In the Linux kernel, the following vulnerability has been resolved:

blk-mq: fix IO hang from sbitmap wakeup race

In blk_mq_mark_tag_wait(), __add_wait_queue() may be re-ordered

with the following blk_mq_get_driver_tag() in case of getting driver

tag failure.

Then in __sbitmap_queue_wake_up(), waitqueue_active() may not observe

the added waiter in blk_mq_mark_tag_wait() and wake up nothing, meantime

blk_mq_mark_tag_wait() can't get driver tag successfully.

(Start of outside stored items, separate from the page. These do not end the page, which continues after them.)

(* ===== verification/DeviceTests.v ===== *)
(** * DeviceTests: the tests of device.rs, on a scripted bus *)

From S2P Require Import Prelude Codec Protocol Control Bus Memory Device TestSupport.

(** ** The scripted bus

    Reads answer from a script that may hold errors, writes are recorded, and
    one of them may fail.  The count of the delays is in the same state; a test
    that shares a delay between devices sums their counts. *)

Module TestBusError.
Inductive t : Type := Read | Write.
End TestBusError.

Record ScriptedBus : Type := mkScriptedBus {
  sb_reads : list (list Z + TestBusError.t);
  sb_writes : list (Z * list Z);
  sb_fail_write_at : option Z;
  sb_write_attempts : Z;
  sb_delays : Z }.

Definition ScriptedBus_default : ScriptedBus := mkScriptedBus [] [] None 0 0.
Definition ScriptedBus_with_reads (reads : list (list Z)) : ScriptedBus :=
  mkScriptedBus (map inl reads) [] None 0 0.

Definition ScriptedBus_read : M (ScriptedBus * list Z) TestBusError.t unit := fun '(bus, data) =>
  let rest := mkScriptedBus (tail (sb_reads bus)) (sb_writes bus) (sb_fail_write_at bus)
                (sb_write_attempts bus) (sb_delays bus) in
  match head (sb_reads bus) with
  | Some (inl response) =>
      if len response =? len data then (Ok tt, (rest, response)) else (Panic, (rest, data))
  | Some (inr error) => (Err error, (rest, data))
  | None => (Ok tt, (bus, zeros (len data)))
  end.

Definition ScriptedBus_write (address : Z) (data : list Z) : M ScriptedBus TestBusError.t unit :=
  fun bus =>
  let attempt := sb_write_attempts bus in
  let bus := mkScriptedBus (sb_reads bus) (sb_writes bus) (sb_fail_write_at bus) (attempt + 1)
               (sb_delays bus) in
  if bool_decide (sb_fail_write_at bus = Some attempt) then (Err TestBusError.Write, bus)
  else (Ok tt, mkScriptedBus (sb_reads bus) (sb_writes bus ++ [(address, data)])
                 (sb_fail_write_at bus) (sb_write_attempts bus) (sb_delays bus)).

Definition ScriptedBus_delay (bus : ScriptedBus) : ScriptedBus :=
  mkScriptedBus (sb_reads bus) (sb_writes bus) (sb_fail_write_at bus) (sb_write_attempts bus)
    (sb_delays bus + 1).

#[export] Instance ScriptedBus_ops : BusOps ScriptedBus TestBusError.t := {
  bus_read_status _ := mret 0;
  bus_write_status _ _ := mret tt;
  bus_read _ := ScriptedBus_read;
  bus_write := ScriptedBus_write }.
#[export] Instance ScriptedBus_delays : DelayOps ScriptedBus :=
  { delay_ms _ := ScriptedBus_delay }.

(** ** Helpers *)

Definition word (value : Z) : list Z := to_le 4 value.

Definition valid_queues : HpqmInfo :=
  mkHpqmInfo (mkHpq 0xa4006004 0xa4006000) (mkHpq 0xa4006014 0xa4006010)
    (mkHpq 0xa4006024 0xa4006020) (mkHpq 0xa4007004 0xa4007000)
    [mkHpq 0xa4006034 0xa4006030; mkHpq 0xa4006044 0xa4006040; mkHpq 0xa4006054 0xa4006050].

Definition queue_bytes (queues : HpqmInfo) : list Z :=
  let all := [event_busy queues; event_available queues; command_busy queues;
              command_available queues] ++ rx_buffer_busy queues in
  concat (map (fun queue => to_le 4 (enqueue_address queue) ++ to_le 4 (dequeue_address queue)) all).

(** [Device::initialize_for_test] *)
Definition Device_initialize_for_test {W} (queues : HpqmInfo) (rx_command_base : Z)
    (d : Device W) : Device W :=
  set_queue_state (Some queues) rx_command_base RPU_MEM_TX_CMD_BASE d.

Definition test_device {W} (bus : W) : Device W :=
  Device_initialize_for_test valid_queues 0xb0002000 (Device_new bus).

(** [unwrap] of the encoder is the empty message here, which no test sends. *)
Definition system_message_bytes (payload : list Z) (resubmit : bool) : list Z :=
  let bytes := zeros (HOST_MESSAGE_HEADER_LEN + len payload) in
  match encode_host_message HostMessageType.System resubmit payload bytes with
  | (Ok len, bytes) => take (Z.to_nat len) bytes
  | _ => []
  end.

(** [device.set_fragment_limits(..).unwrap()] *)
Definition with_fragment_limits {W} (command_len event_len : Z) (d : Device W)
    (P : Device W -> Prop) : Prop :=
  run r, d := set_fragment_limits command_len event_len on d in r = Ok tt /\ P d.

(** The words among the writes of a bus, and whether a word was written. *)
Definition written_values (bus : ScriptedBus) : list Z :=
  map (fun w => from_le w.2) (filter (fun w => len w.2 = 4) (sb_writes bus)).
Definition wrote (bus : ScriptedBus) (value : Z) : bool :=
  existsb (fun w => bool_decide (w.2 = word value)) (sb_writes bus).

(** A call that is lent a buffer at an address. *)
Definition read_event (d : Device ScriptedBus) (scratch_address : Z) (scratch : list Z)
    (P : res (DeviceError.t TestBusError.t) (option HostMessageRef) ->
         Device ScriptedBus -> list Z -> Prop) : Prop :=
  run r, end_ := try_read_event scratch_address on (d, scratch) in
  let '(d, scratch) := end_ in P r d scratch.

(** ** Initialization and interrupts *)

Definition initializes_exact_queue_map_and_command_bases : Prop :=
  let queues := valid_queues in
  (let bus := ScriptedBus_with_reads [queue_bytes queues; word 0xb0002000] in
   run r, device := initialize_queues on Device_new bus in
   r = Ok queues /\
   dev_queues device = Some queues /\
   rx_command_base device = Some 0xb0002000 /\
   tx_command_base device = Some RPU_MEM_TX_CMD_BASE /\
   dev_recovery_required device = false) /\
  all_of [0; 0xaaaaaaaa] (fun invalid_base =>
    let bus := ScriptedBus_with_reads [queue_bytes queues; word invalid_base] in
    run r, _ := initialize_queues on Device_new bus in
    r = Err DeviceError.InvalidQueueMap) /\
  let invalid :=
    mkHpqmInfo (event_busy queues) (event_available queues)
      (mkHpq 0 (dequeue_address (command_busy queues))) (command_available queues)
      (rx_buffer_busy queues) in
  run r, _ := initialize_queues on Device_new (ScriptedBus_with_reads [queue_bytes invalid]) in
  r = Err DeviceError.InvalidQueueMap.

Definition interrupt_registers_are_enabled_disabled_and_acknowledged_exactly : Prop :=
  let root := 0x12345678 in
  let bus := ScriptedBus_with_reads [word root; word (Z.lor root RPU_INTERRUPT_ROOT_BIT)] in
  run r, device := enable_interrupts on test_device bus in
  r = Ok tt /\
  run r, device := disable_interrupts on device in
  r = Ok tt /\
  run r, device := acknowledge_interrupt on device in
  r = Ok tt /\
  let values := written_values (dev_rpu device) in
  contains values (Z.lor root RPU_INTERRUPT_ROOT_BIT) = true /\
  contains values (Z.ldiff root RPU_INTERRUPT_ROOT_BIT) = true /\
  contains values RPU_INTERRUPT_MCU_BIT = true /\
  contains values 0 = true /\
  let blocked := set_recovery_required true (test_device ScriptedBus_default) in
  run r, _ := enable_interrupts on blocked in
  r = Err DeviceError.RecoveryRequired.

(** ** Commands *)

Definition single_fragment_control_distinguishes_empty_and_uncertain_queues : Prop :=
  let command_address := 0xb0005000 in
  let command := system_message_bytes [1; 2] false in
  (run r, device := send_control command
                    on test_device (ScriptedBus_with_reads [word command_address]) in
   r = Ok tt /\
   dev_command_counter device = RPU_COMMAND_COUNTER_START + 1 /\
   dev_recovery_required device = false) /\
  (run r, empty := send_control command on test_device (ScriptedBus_with_reads [word 0]) in
   r = Err DeviceError.CommandQueueEmpty /\
   dev_recovery_required empty = false) /\
  (run r, corrupt := send_control command
                     on test_device (ScriptedBus_with_reads [word 0xaaaaaaaa]) in
   r = Err DeviceError.CommandDeliveryUncertain /\
   dev_recovery_required corrupt = true) /\
  with_fragment_limits HOST_MESSAGE_HEADER_LEN DEFAULT_EVENT_FRAGMENT_LEN
    (test_device ScriptedBus_default) (fun fragmented =>
    run r, _ := send_control command on fragmented in
    r = Err DeviceError.CommandNeedsWait).

Definition reliable_control_waits_fragments_and_marks_partial_timeout_uncertain : Prop :=
  let command := system_message_bytes [1; 2; 3; 4; 5; 6; 7; 8] false in
  (run r, zero_attempts := send_control_with_wait command 0 7
                           on test_device ScriptedBus_default in
   r = Err DeviceError.CommandQueueTimeout /\
   run r, timeout := send_control_with_wait command 2 7
                     on test_device (ScriptedBus_with_reads [word 0; word 0]) in
   r = Err DeviceError.CommandQueueTimeout /\
   sb_delays (dev_rpu zero_attempts) + sb_delays (dev_rpu timeout) = 2 /\
   dev_recovery_required timeout = false) /\
  let first := 0xb0005000 in
  let second := 0xb0005100 in
  with_fragment_limits HOST_MESSAGE_HEADER_LEN DEFAULT_EVENT_FRAGMENT_LEN
    (test_device (ScriptedBus_with_reads [word first; word second])) (fun success =>
    run r, success := send_control_with_wait command 2 7 on success in
    r = Ok tt /\
    dev_command_counter success = RPU_COMMAND_COUNTER_START + 2 /\
    dev_recovery_required success = false) /\
  with_fragment_limits HOST_MESSAGE_HEADER_LEN DEFAULT_EVENT_FRAGMENT_LEN
    (test_device (ScriptedBus_with_reads [word first; word 0; word 0])) (fun partial =>
    run r, partial := send_control_with_wait command 2 7 on partial in
    r = Err DeviceError.CommandDeliveryUncertain /\
    dev_recovery_required partial = true).

Definition control_bus_failures_after_dequeue_require_recovery : Prop :=
  let command := system_message_bytes [1; 2] false in
  (let bus := mkScriptedBus [inl (word 0xb0005000)] [] (Some 1) 0 0 in
   run r, device := send_control command on test_device bus in
   r = Err DeviceError.CommandDeliveryUncertain /\
   dev_recovery_required device = true) /\
  let bus := mkScriptedBus [inr TestBusError.Read] [] None 0 0 in
  run r, device := send_control command on test_device bus in
  r = Err DeviceError.CommandDeliveryUncertain /\
  dev_recovery_required device = true.

(** ** Events *)

Definition complete_and_missing_events_follow_the_queue_contract : Prop :=
  let event_address := 0xb0005000 in
  let event := system_message_bytes [9; 8; 7; 6] true in
  let! header := slice event 0 HOST_MESSAGE_HEADER_LEN in
  let bus := ScriptedBus_with_reads [word event_address; header; event] in
  read_event (test_device bus) 1 (zeros 64) (fun r device scratch =>
    (let? event := r in let! received := event in
     payload received = [9; 8; 7; 6] /\ resubmit received = true) /\
    dev_pending_event device = None /\
    let bus := dev_rpu device in
    contains (written_values bus) event_address = true /\
    contains (written_values bus) RPU_INTERRUPT_MCU_BIT = true /\
    (let? release_address :=
       host_offset Processor.Umac (enqueue_address (event_available valid_queues)) in
     contains (sb_writes bus) (release_address, word event_address) = true) /\
    read_event (test_device (ScriptedBus_with_reads [word 0])) 1 scratch (fun r _ _ =>
      r = Ok None)).

Definition malformed_and_oversized_events_are_released_and_bounded : Prop :=
  let event_address := 0xb0005000 in
  let short_header := splice (zeros HOST_MESSAGE_HEADER_LEN) 0
                        (to_le 4 (HOST_MESSAGE_HEADER_LEN - 1) ++ to_le 4 1) in
  read_event (test_device (ScriptedBus_with_reads [word event_address; short_header])) 1 (zeros 64)
    (fun r _ _ => r = Err (DeviceError.Protocol ProtocolError.InvalidLength)) /\
  let event := system_message_bytes (replicate 8 1) false in
  let! header := slice event 0 HOST_MESSAGE_HEADER_LEN in
  read_event (test_device (ScriptedBus_with_reads [word event_address; header])) 1
    (zeros (HOST_MESSAGE_HEADER_LEN + 2))
    (fun r oversized _ =>
       r = Err (DeviceError.EventTooLarge (len event) (HOST_MESSAGE_HEADER_LEN + 2)) /\
       dev_pending_event oversized = None).

Definition fragmented_events_resume_wait_reject_changed_buffers_and_discard : Prop :=
  let first_address := 0xb0005000 in
  let second_address := 0xb0005100 in
  let event := system_message_bytes [1; 2; 3; 4; 5; 6; 7; 8] true in
  let first_count := HOST_MESSAGE_HEADER_LEN in
  let! header := slice event 0 first_count in
  let! rest := slice event first_count (len event) in
  with_fragment_limits DEFAULT_CONTROL_FRAGMENT_LEN first_count
    (test_device (ScriptedBus_with_reads
       [word first_address; header; header; word 0; word second_address; rest])) (fun device =>
    read_event device 1 (zeros 64) (fun r device scratch =>
      r = Ok None /\
      read_event device 1 scratch (fun r device scratch =>
        r = Ok None /\
        read_event device 1 scratch (fun r _ _ =>
          let? event := r in let! received := event in
          payload received = [1; 2; 3; 4; 5; 6; 7; 8])))) /\
  with_fragment_limits DEFAULT_CONTROL_FRAGMENT_LEN first_count
    (test_device (ScriptedBus_with_reads [word first_address; header; header])) (fun changed =>
    read_event changed 1 (zeros 64) (fun r changed _ =>
      is_ok r = true /\
      read_event changed 2 (zeros 64) (fun r changed _ =>
        r = Err DeviceError.EventBufferChanged /\
        pe_discard <$> dev_pending_event changed = Some true))).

This issue can be reproduced by running the following test in loop, and

fio hang can be observed in < 30min when running it on my test VM

in laptop.

modprobe -r scsi_debug

modprobe scsi_debug delay=0 dev_size_mb=4096 max_queue=1 host_max_queue=1 submit_queues=4

dev=`ls -d /sys/bus/pseudo/drivers/scsi_debug/adapter*/host*/target*/*/block/* | head -1 | xargs basename`

fio --filename=/dev/"$dev" --direct=1 --rw=randrw --bs=4k --iodepth=1 \

--runtime=100 --numjobs=40 --time_based --name=test \

--ioengine=libaio

Fix the issue by adding one explicit barrier in blk_mq_mark_tag_wait(), which

is just fine in case of running out of tag.